Saved entries:
----------------------------------------

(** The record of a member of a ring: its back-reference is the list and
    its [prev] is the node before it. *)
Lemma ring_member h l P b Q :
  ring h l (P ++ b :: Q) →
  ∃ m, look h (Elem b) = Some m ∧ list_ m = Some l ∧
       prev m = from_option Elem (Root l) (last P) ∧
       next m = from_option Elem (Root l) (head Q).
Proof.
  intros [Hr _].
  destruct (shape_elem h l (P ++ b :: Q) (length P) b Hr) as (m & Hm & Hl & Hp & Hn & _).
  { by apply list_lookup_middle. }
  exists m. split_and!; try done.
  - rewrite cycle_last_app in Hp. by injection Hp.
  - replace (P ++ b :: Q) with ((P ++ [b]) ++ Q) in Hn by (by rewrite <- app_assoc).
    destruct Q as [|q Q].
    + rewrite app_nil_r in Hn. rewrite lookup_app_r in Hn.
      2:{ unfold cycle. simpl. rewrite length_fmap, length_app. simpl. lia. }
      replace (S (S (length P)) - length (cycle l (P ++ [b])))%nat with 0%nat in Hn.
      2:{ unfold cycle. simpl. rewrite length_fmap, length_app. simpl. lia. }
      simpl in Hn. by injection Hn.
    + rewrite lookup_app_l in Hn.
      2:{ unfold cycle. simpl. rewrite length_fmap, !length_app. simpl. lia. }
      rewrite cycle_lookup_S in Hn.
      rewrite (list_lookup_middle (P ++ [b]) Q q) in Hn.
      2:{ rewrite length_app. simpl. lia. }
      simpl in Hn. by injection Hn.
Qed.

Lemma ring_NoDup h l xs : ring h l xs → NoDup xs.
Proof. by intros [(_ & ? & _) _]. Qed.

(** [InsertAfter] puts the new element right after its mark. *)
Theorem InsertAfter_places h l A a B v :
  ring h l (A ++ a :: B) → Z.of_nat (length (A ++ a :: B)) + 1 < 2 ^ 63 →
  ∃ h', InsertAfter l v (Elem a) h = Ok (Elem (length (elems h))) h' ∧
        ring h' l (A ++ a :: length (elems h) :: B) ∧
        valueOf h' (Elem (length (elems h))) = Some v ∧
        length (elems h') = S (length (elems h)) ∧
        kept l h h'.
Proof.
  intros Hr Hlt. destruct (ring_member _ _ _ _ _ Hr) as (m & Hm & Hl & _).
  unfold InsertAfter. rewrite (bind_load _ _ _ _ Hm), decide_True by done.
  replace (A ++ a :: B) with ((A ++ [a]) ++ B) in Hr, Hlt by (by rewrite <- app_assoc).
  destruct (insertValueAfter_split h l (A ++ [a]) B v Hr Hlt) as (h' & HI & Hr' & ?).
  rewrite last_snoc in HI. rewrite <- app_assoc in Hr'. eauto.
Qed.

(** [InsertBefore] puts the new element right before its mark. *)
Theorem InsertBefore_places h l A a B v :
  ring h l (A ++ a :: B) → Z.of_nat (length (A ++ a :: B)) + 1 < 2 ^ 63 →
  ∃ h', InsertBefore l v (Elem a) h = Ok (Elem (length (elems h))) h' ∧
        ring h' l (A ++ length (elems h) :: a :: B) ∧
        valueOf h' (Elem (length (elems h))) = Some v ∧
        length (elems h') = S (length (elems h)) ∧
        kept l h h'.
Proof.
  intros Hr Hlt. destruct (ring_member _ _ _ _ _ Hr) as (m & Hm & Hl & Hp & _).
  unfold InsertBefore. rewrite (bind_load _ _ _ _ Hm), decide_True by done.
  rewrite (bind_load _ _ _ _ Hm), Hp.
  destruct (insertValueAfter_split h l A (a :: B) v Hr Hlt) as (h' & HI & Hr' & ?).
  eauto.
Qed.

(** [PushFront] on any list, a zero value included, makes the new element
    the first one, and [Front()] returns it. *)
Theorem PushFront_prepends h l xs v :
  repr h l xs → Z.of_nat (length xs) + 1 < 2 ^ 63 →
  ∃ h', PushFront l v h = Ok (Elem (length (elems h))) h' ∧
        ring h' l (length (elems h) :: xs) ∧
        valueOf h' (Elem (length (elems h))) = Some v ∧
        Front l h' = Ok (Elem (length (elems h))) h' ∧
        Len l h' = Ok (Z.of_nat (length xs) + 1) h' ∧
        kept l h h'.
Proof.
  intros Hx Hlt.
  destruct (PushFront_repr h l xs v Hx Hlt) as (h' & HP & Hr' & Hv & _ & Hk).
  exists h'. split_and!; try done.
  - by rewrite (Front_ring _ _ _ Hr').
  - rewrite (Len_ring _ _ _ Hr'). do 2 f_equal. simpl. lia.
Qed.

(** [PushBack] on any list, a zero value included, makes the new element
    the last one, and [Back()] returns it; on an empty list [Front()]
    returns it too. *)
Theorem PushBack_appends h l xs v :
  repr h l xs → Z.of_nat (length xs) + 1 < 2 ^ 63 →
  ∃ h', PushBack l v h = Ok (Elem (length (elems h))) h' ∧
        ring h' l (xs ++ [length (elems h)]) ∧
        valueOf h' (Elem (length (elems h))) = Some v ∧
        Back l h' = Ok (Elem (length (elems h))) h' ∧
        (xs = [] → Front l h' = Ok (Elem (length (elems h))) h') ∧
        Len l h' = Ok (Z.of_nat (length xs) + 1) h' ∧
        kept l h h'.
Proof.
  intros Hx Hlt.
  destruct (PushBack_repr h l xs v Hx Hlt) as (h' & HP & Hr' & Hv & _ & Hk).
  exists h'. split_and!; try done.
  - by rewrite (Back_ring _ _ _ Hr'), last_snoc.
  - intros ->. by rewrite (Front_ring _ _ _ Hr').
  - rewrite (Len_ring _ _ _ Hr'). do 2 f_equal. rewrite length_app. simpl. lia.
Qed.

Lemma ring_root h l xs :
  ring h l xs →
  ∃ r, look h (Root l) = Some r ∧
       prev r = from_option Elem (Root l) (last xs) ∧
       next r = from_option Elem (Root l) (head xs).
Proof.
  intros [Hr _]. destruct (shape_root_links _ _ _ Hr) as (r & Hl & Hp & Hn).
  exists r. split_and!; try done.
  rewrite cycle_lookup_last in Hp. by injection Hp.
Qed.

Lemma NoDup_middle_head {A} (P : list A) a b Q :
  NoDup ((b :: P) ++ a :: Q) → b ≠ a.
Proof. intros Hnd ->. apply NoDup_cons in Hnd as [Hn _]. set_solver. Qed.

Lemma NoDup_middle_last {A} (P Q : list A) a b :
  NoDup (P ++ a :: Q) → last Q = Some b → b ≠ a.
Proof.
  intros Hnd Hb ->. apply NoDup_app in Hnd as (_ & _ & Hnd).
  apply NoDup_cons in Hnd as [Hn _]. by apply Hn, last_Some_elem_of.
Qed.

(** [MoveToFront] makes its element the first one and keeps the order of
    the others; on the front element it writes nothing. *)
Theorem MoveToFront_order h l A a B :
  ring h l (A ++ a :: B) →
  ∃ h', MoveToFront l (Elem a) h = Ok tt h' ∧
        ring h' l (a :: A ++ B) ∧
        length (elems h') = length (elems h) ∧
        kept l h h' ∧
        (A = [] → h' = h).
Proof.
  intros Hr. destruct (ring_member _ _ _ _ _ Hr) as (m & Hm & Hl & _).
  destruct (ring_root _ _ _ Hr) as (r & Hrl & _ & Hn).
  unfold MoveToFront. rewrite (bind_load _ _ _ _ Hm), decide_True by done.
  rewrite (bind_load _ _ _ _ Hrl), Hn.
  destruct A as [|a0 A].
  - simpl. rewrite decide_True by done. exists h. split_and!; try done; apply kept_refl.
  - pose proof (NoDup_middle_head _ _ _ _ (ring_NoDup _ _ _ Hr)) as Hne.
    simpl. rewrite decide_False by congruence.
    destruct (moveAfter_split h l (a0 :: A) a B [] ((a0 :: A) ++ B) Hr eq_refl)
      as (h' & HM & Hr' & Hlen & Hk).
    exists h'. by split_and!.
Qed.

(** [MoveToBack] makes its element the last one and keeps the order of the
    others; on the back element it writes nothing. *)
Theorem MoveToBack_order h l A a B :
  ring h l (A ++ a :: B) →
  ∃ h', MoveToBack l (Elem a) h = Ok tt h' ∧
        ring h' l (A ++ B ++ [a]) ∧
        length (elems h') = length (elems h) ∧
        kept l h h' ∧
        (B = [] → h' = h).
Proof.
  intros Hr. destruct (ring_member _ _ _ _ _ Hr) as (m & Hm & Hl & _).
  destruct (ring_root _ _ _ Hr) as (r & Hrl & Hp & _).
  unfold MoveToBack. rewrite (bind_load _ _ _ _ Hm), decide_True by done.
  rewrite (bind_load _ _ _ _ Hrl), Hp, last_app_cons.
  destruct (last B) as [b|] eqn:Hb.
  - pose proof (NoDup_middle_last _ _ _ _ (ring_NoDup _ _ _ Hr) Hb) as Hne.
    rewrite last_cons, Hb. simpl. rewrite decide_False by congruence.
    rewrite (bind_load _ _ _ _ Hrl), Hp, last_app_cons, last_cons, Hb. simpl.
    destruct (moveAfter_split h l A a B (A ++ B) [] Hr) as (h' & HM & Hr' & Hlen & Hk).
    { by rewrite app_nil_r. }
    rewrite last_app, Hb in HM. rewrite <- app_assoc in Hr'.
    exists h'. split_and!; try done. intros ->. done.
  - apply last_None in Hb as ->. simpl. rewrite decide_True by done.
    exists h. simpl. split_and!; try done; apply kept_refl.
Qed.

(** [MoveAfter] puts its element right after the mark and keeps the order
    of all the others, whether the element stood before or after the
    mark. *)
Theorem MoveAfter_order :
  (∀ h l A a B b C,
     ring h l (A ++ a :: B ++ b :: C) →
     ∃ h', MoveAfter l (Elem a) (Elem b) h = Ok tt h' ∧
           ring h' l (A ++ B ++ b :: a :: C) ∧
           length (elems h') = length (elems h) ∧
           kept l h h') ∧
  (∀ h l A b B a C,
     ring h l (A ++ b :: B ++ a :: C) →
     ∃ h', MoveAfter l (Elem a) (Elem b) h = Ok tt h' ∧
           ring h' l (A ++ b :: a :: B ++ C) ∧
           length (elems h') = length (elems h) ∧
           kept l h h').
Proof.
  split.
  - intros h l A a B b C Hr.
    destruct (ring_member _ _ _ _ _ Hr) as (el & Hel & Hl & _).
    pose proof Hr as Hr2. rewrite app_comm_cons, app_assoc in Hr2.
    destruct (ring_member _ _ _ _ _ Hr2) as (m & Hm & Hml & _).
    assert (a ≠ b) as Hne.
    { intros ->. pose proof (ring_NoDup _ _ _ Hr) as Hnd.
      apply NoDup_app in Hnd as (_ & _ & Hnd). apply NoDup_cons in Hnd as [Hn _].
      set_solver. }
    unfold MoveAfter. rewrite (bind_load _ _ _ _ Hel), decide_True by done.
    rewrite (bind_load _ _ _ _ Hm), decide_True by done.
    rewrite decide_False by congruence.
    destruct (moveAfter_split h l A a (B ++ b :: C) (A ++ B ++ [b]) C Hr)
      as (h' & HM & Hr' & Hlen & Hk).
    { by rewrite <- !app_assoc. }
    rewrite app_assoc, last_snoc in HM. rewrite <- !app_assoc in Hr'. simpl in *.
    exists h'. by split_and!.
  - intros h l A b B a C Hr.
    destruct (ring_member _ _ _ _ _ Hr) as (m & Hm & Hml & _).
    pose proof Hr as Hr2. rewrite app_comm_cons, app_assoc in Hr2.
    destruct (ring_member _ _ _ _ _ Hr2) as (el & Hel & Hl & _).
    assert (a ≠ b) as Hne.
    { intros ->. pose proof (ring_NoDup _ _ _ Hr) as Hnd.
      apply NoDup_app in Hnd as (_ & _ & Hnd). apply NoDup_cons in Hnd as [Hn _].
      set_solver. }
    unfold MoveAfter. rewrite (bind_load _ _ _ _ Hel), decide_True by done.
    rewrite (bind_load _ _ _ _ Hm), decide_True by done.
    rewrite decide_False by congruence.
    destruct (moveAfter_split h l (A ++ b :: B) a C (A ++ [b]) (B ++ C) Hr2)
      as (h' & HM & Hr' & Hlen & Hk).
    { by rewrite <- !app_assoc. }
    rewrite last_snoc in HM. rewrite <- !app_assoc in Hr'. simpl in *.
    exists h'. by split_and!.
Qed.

----------------------------------------

- **Try it**
From the entries above, return exactly the line containing "Theorem MoveToBack_order h", the line containing "rewrite (bind_load _ _ _ _ Hrl), Hp, last_app_cons.", and all lines between, and nothing else.

- **Output below**
Theorem MoveToBack_order h l A a B :
  ring h l (A ++ a :: B) →
  ∃ h', MoveToBack l (Elem a) h = Ok tt h' ∧
        ring h' l (A ++ B ++ [a]) ∧
        length (elems h') = length (elems h) ∧
        kept l h h' ∧
        (B = [] → h' = h).
Proof.
  intros Hr. destruct (ring_member _ _ _ _ _ Hr) as (m & Hm & Hl & _).
  destruct (ring_root _ _ _ Hr) as (r & Hrl & Hp & _).
  unfold MoveToBack. rewrite (bind_load _ _ _ _ Hm), decide_True by done.
  rewrite (bind_load _ _ _ _ Hrl), Hp, last_app_cons.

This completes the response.